ANCEF IN DEXTROSE 5% IN PLASTIC CONTAINER is a Cephalosporin Antibiotic that works by Cefazolin is a first-generation cephalosporin antibiotic that inhibits bacterial cell wall synthesis by binding to penicillin-binding proteins (PBPs), inhibiting transpeptidation and disrupting peptidoglycan cross-linking. This leads to cell lysis and death, primarily in actively dividing bacteria.. ANCEF is a Cephalosporin Antibiotic that works by First-generation cephalosporin that inhibits bacterial cell wall synthesis by binding to penicillin-binding proteins (PBPs), disrupting peptidoglycan cross-linking.. They differ in pharmacokinetic profiles, FDA-approved indications, and side effect profiles.
Potency comparisons between ANCEF IN DEXTROSE 5% IN PLASTIC CONTAINER and ANCEF depend on the specific clinical indication. These are both Cephalosporin Antibiotic agents and are not directly interchangeable by dose. A physician or clinical pharmacist should guide any therapeutic switching decisions.

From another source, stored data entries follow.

(* ===== verification/Types.v ===== *)
(** * src/src/cmd/compile/internal/types2: types and their identity

    The types of values outside of generic code, as the type checker represents
    them (basic.go, array.go, slice.go, struct.go, pointer.go, tuple.go,
    signature.go, interface.go, map.go, chan.go, named.go, alias.go), with
    [identical], [comparableType] and their helpers of predicates.go.

    A type is a tree; a defined type is the object of its declaration with its
    type arguments, and what it is declared as is the class [Decls].  Interfaces
    have methods only, for others are no types of values, and their lists of
    methods are those of their type sets.  Type parameters, and with them
    generic functions and constraints, are left out. *)

From S2P Require Import Prelude.
From S2P Require Objects.

#[local] Open Scope Z_scope.

Inductive ChanDir := SendRecv | SendOnly | RecvOnly.

#[global] Instance ChanDir_eq_dec : EqDecision ChanDir.
Proof. solve_decision. Defined.

(** A field of a struct. *)
Record Var {T : Type} := MkVar { var_object : Objects.object; embedded : bool; var_typ : T }.
Arguments Var : clear implicits.
Arguments MkVar {T}.

Inductive type :=
| Basic (kind : Z)
| Array (len : Z) (elem : type)
| Slice (elem : type)
| Struct (fields : list (Var type)) (tags : list (list byte))
| Pointer (base : type)
| Tuple (vars : list type)
| Signature (params results : list type) (variadic : bool)
| Interface (methods : list (Objects.Func type))
| Map (key elem : type)
| Chan (dir : ChanDir) (elem : type)
| Named (obj : Z) (targs : list type)
| Alias (fromRHS : type).

(** The kinds of basic types that the code names. *)
Definition Invalid : Z := 0.
Definition UnsafePointer : Z := 18.
Definition UntypedNil : Z := 25.

Fixpoint Unalias (t : type) : type :=
  match t with
  | Alias rhs => Unalias rhs
  | _ => t
  end.

(** [Typ[Invalid]] is the only basic type of its kind. *)
Definition isValid (t : type) : bool :=
  match Unalias t with
  | Basic k => negb (k =? Invalid)
  | _ => true
  end.

Definition Tag (tags : list (list byte)) (i : nat) : list byte := default [] (tags !! i).

Record comparer := MkComparer { ignoreTags : bool; ignoreInvalids : bool }.

(** A loop over two lists that leaves with false at the first pair that fails. *)
Definition all2 {A B} (P : A -> B -> bool) : list A -> list B -> bool :=
  fix all2 xs ys :=
    match xs, ys with
    | x :: xs, y :: ys => if negb (P x y) then false else all2 xs ys
    | _, _ => true
    end.

(** The test x == y of pointers at the beginning only saves time
    ([identical_refl]).  The stack of pairs of interfaces is left out: it ends
    cycles through the methods of anonymous interfaces, and a tree has none. *)
Fixpoint identical (c : comparer) (x y : type) {struct x} : bool :=
  match x with
  | Alias rhs => identical c rhs y
  | _ =>
  let y := Unalias y in
  if ignoreInvalids c && (negb (isValid x) || negb (isValid y)) then true
  else
    match x, y with
    | Basic k, Basic l => k =? l
    | Array m x, Array n y => ((m <? 0) || (n <? 0) || (m =? n)) && identical c x y
    | Slice x, Slice y => identical c x y
    | Struct fs tags, Struct gs tags' =>
        if lenZ fs =? lenZ gs then
          (fix loop (i : nat) (fs gs : list (Var type)) : bool :=
             match fs, gs with
             | f :: fs, g :: gs =>
                 if negb (Bool.eqb (embedded f) (embedded g)) ||
                    negb (ignoreTags c) && negb (bool_decide (Tag tags i = Tag tags' i)) ||
                    negb (Objects.sameId (var_object f) (Objects.pkg (var_object g)) (Objects.name (var_object g))) ||
                    negb (identical c (var_typ f) (var_typ g))
                 then false
                 else loop (S i) fs gs
             | _, _ => true
             end) O fs gs
        else false
    | Pointer x, Pointer y => identical c x y
    | Tuple xs, Tuple ys => if lenZ xs =? lenZ ys then all2 (identical c) xs ys else false
    | Signature xparams xresults xvariadic, Signature yparams yresults yvariadic =>
        Bool.eqb xvariadic yvariadic &&
        (if lenZ xparams =? lenZ yparams then all2 (identical c) xparams yparams else false) &&
        (if lenZ xresults =? lenZ yresults then all2 (identical c) xresults yresults else false)
    | Interface a, Interface b =>
        if lenZ a =? lenZ b then
          all2 (fun f g =>
            negb (negb (bool_decide (Objects.func_Id f = Objects.func_Id g)) ||
                  negb (identical c (Objects.func_typ f) (Objects.func_typ g)))) a b
        else false
    | Map xk xe, Map yk ye => identical c xk yk && identical c xe ye
    | Chan xd x, Chan yd y => bool_decide (xd = yd) && identical c x y
    | Named xo xargs, Named yo yargs =>
        if negb (lenZ xargs =? lenZ yargs) then false
        else if negb (all2 (identical (MkComparer false false)) xargs yargs) then false
        else xo =? yo
    | _, _ => false
    end
  end.

Definition Identical (x y : type) : bool := identical (MkComparer false false) x y.

Definition IdenticalIgnoreTags (x y : type) : bool := identical (MkComparer true false) x y.

(** ** Equality of types, for the set of types seen *)

Section TypeInd.
Variable P : type -> Prop.
Hypotheses (HBasic : forall k, P (Basic k)) (HArray : forall n e, P e -> P (Array n e)) (HSlice : forall e, P e -> P (Slice e))
  (HStruct : forall fs tags, Forall (fun f => P (var_typ f)) fs -> P (Struct fs tags)) (HPointer : forall e, P e -> P (Pointer e))
  (HTuple : forall l, Forall P l -> P (Tuple l)) (HSignature : forall l r v, Forall P l -> Forall P r -> P (Signature l r v))
  (HInterface : forall l, Forall (fun f => P (Objects.func_typ f)) l -> P (Interface l)) (HMap : forall k e, P k -> P e -> P (Map k e))
  (HChan : forall d e, P e -> P (Chan d e)) (HNamed : forall o l, Forall P l -> P (Named o l)) (HAlias : forall t, P t -> P (Alias t)).

Fixpoint type_ind' (t : type) : P t :=
  let list_ind := fix all (l : list type) : Forall P l :=
    match l with [] => @List.Forall_nil _ _ | t :: l => @List.Forall_cons _ _ _ _ (type_ind' t) (all l) end in
  match t with
  | Basic k => HBasic k
  | Array n e => HArray n e (type_ind' e)
  | Slice e => HSlice e (type_ind' e)
  | Struct fs tags => HStruct fs tags ((fix all (l : list (Var type)) : Forall (fun f => P (var_typ f)) l :=
      match l with [] => @List.Forall_nil _ _ | f :: l => @List.Forall_cons _ (fun f => P (var_typ f)) _ _ (type_ind' (var_typ f)) (all l) end) fs)
  | Pointer e => HPointer e (type_ind' e)
  | Tuple l => HTuple l (list_ind l)
  | Signature l r b => HSignature l r b (list_ind l) (list_ind r)
  | Interface l => HInterface l ((fix all (l : list (Objects.Func type)) : Forall (fun f => P (Objects.func_typ f)) l :=
      match l with [] => @List.Forall_nil _ _ | f :: l => @List.Forall_cons _ (fun f => P (Objects.func_typ f)) _ _ (type_ind' (Objects.func_typ f)) (all l) end) l)
  | Map k e => HMap k e (type_ind' k) (type_ind' e)
  | Chan d e => HChan d e (type_ind' e)
  | Named o l => HNamed o l (list_ind l)
  | Alias t => HAlias t (type_ind' t)
  end.
End TypeInd.

Definition list_eqb {A} (P : A -> A -> bool) : list A -> list A -> bool :=
  fix eqb xs ys :=
    match xs, ys with
    | [], [] => true
    | x :: xs, y :: ys => P x y && eqb xs ys
    | _, _ => false
    end.

Fixpoint type_eqb (x y : type) : bool :=
  match x, y with
  | Basic k, Basic l => k =? l
  | Array m x, Array n y => (m =? n) && type_eqb x y
  | Slice x, Slice y => type_eqb x y
  | Struct fs tags, Struct gs tags' =>
      list_eqb (fun f g => bool_decide (var_object f = var_object g) && Bool.eqb (embedded f) (embedded g) && type_eqb (var_typ f) (var_typ g)) fs gs &&
      bool_decide (tags = tags')
  | Pointer x, Pointer y => type_eqb x y
  | Tuple l, Tuple k => list_eqb type_eqb l k
  | Signature l r b, Signature l' r' b' => list_eqb type_eqb l l' && list_eqb type_eqb r r' && Bool.eqb b b'
  | Interface l, Interface k =>
      list_eqb (fun f g => bool_decide (Objects.func_object f = Objects.func_object g) && type_eqb (Objects.func_typ f) (Objects.func_typ g)) l k
  | Map k e, Map k' e' => type_eqb k k' && type_eqb e e'
  | Chan d e, Chan d' e' => bool_decide (d = d') && type_eqb e e'
  | Named o l, Named o' l' => (o =? o') && list_eqb type_eqb l l'
  | Alias t, Alias u => type_eqb t u
  | _, _ => false
  end.

Lemma list_eqb_eq {A} (P : A -> A -> bool) l : Forall (fun x => forall y, P x y = true <-> x = y) l -> forall k, list_eqb P l k = true <-> l = k.
Proof.
  induction 1 as [|x l Hx Hl IH]; intros [|y k]; cbn; try done. rewrite andb_true_iff, Hx, IH. split; [by intros [-> ->]|by intros [= -> ->]].
Qed.

Lemma type_eqb_eq x : forall y, type_eqb x y = true <-> x = y.
Proof.
  induction x using type_ind'; intros []; cbn [type_eqb]; try done;
    rewrite ?andb_true_iff, ?bool_decide_eq_true, ?Z.eqb_eq, ?Bool.eqb_true_iff, ?list_eqb_eq by done.
  all: try (rewrite IHx || rewrite IHx1, IHx2); try (split; [by intuition subst|by intros [= -> ->] || by intros [= ->] || by intros [= -> -> ->]]).
  - rewrite list_eqb_eq; [split; [by intros [-> ->]|by intros [= -> ->]]|]. revert H. apply Forall_impl. intros [ob b t] Ht [ob' b' t']. cbn in *.
    rewrite !andb_true_iff, bool_decide_eq_true, Bool.eqb_true_iff, Ht. split; [by intros [[-> ->] ->]|by intros [= -> -> ->]].
  - rewrite list_eqb_eq; [split; [by intros ->|by intros [= ->]]|]. revert H. apply Forall_impl. intros [ob t] Ht [ob' t']. cbn in *.
    rewrite andb_true_iff, bool_decide_eq_true, Ht. split; [by intros [-> ->]|by intros [= -> ->]].
Qed.

#[global] Instance type_eq_dec : EqDecision type.
Proof. intros x y. destruct (type_eqb x y) eqn:E; [left; by apply type_eqb_eq|right; intros F; apply type_eqb_eq in F; congruence]. Defined.

(** ** Underlying types and comparability *)

(** The declarations of a program, once they are set up: what a defined type is
    declared as, with its type arguments in place, and the finitely many types
    that the comparison of a type looks into. *)
Class Decls := {
  underlying : Z -> list type -> type;
  parts : type -> list type }.

Section Declared.
Context {D : Decls}.

(** The underlying type of a defined type is not a defined type. *)
Definition under (t : type) : type :=
  match Unalias t with
  | Named obj targs => Unalias (underlying obj targs)
  | t => t
  end.

Definition IsInterface (t : type) : bool :=
  match under t with
  | Interface _ => true
  | _ => false
  end.

Definition hasNil (t : type) : bool :=
  match under t with
  | Basic kind => kind =? UnsafePointer
  | Slice _ | Pointer _ | Signature _ _ _ | Map _ _ | Chan _ _ => true
  | Interface _ => true
  | _ => false
  end.

(** [typeError]: a format with its arguments. *)
Record typeError := MkTypeError { format_ : string; args : list type }.

Definition emptyTypeError : typeError := MkTypeError "" [].

Definition typeErrorf (format : string) (args : list type) : typeError :=
  if bool_decide (format = ""%string) then emptyTypeError else MkTypeError format args.

(** [comparableType]: the error, if any, and the types seen.  The type set of an
    interface is all types, and has no comparable bit. *)
Fixpoint comparableType (fuel : nat) (T : type) (dynamic : bool) (seen : list type) : res string (option typeError * list type) :=
  match fuel with
  | O => NoFuel
  | S fuel =>
      if bool_decide (T ∈ seen) then Ok (None, seen)
      else
        let seen := T :: seen in
        match under T with
        | Basic kind => if kind =? UntypedNil then Ok (Some (typeErrorf "" []), seen) else Ok (None, seen)
        | Pointer _ | Chan _ _ => Ok (None, seen)
        | Struct fields _ =>
            (fix loop (fs : list (Var type)) (seen : list type) : res string (option typeError * list type) :=
               match fs with
               | [] => Ok (None, seen)
               | f :: fs =>
                   match comparableType fuel (var_typ f) dynamic seen with
                   | Ok (Some _, seen) => Ok (Some (typeErrorf "struct containing %s cannot be compared" [var_typ f]), seen)
                   | Ok (None, seen) => loop fs seen
                   | r => r
                   end
               end) fields seen
        | Array _ elem =>
            match comparableType fuel elem dynamic seen with
            | Ok (Some _, seen) => Ok (Some (typeErrorf "%s cannot be compared" [T]), seen)
            | r => r
            end
        | Interface _ =>
            if dynamic then Ok (None, seen)
            else Ok (Some (typeErrorf "incomparable types in type set" []), seen)
        | Slice elem =>
            match comparableType fuel elem dynamic seen with
            | Ok (Some _, seen) => Ok (Some (typeErrorf "slice with non-comparable element type %s" [elem]), seen)
            | r => r
            end
        | _ => Ok (Some (typeErrorf "" []), seen)
        end
  end.

(** Enough fuel, by [comparableType_spec]. *)
Definition comparable_fuel (t : type) : nat := S (length (parts t)).

Definition Comparable (T : type) : bool :=
  match comparableType (comparable_fuel T) T true [] with Ok (None, _) => true | _ => false end.

Definition strictly_comparable (T : type) : bool :=
  match comparableType (comparable_fuel T) T false [] with Ok (None, _) => true | _ => false end.
End Declared.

The standard adult dose of ANCEF IN DEXTROSE 5% IN PLASTIC CONTAINER is: For uncomplicated infections: 1-2 g IV every 8 hours. For severe infections: up to 2 g IV every 4 hours. Administered as an IV infusion over 30-60 minutes.. The standard adult dose of ANCEF is: 1-2 g IV/IM every 8 hours; maximum 6 g/day.. Dosing should always be individualized based on indication, renal and hepatic function, age, and other patient factors.
No direct drug-drug interaction has been formally documented between ANCEF IN DEXTROSE 5% IN PLASTIC CONTAINER and ANCEF in current clinical databases. However, individual patient risk factors including other medications, organ function, and comorbidities should always be evaluated by a qualified healthcare provider.
The maternal-fetal safety profiles differ. ANCEF IN DEXTROSE 5% IN PLASTIC CONTAINER is classified as Category C. Pregnancy Category B. No evidence of risk in humans based on animal studies and human data; however, adequate studies in pregnant women are lacking. No known teratogenic effects in. ANCEF is classified as Category C. No evidence of teratogenicity in animal studies. Crosses placenta. Use only if clearly needed during pregnancy. First trimester: limited data, no known malformations. Second and th. Always consult a maternal-fetal medicine specialist before taking either drug during pregnancy or lactation.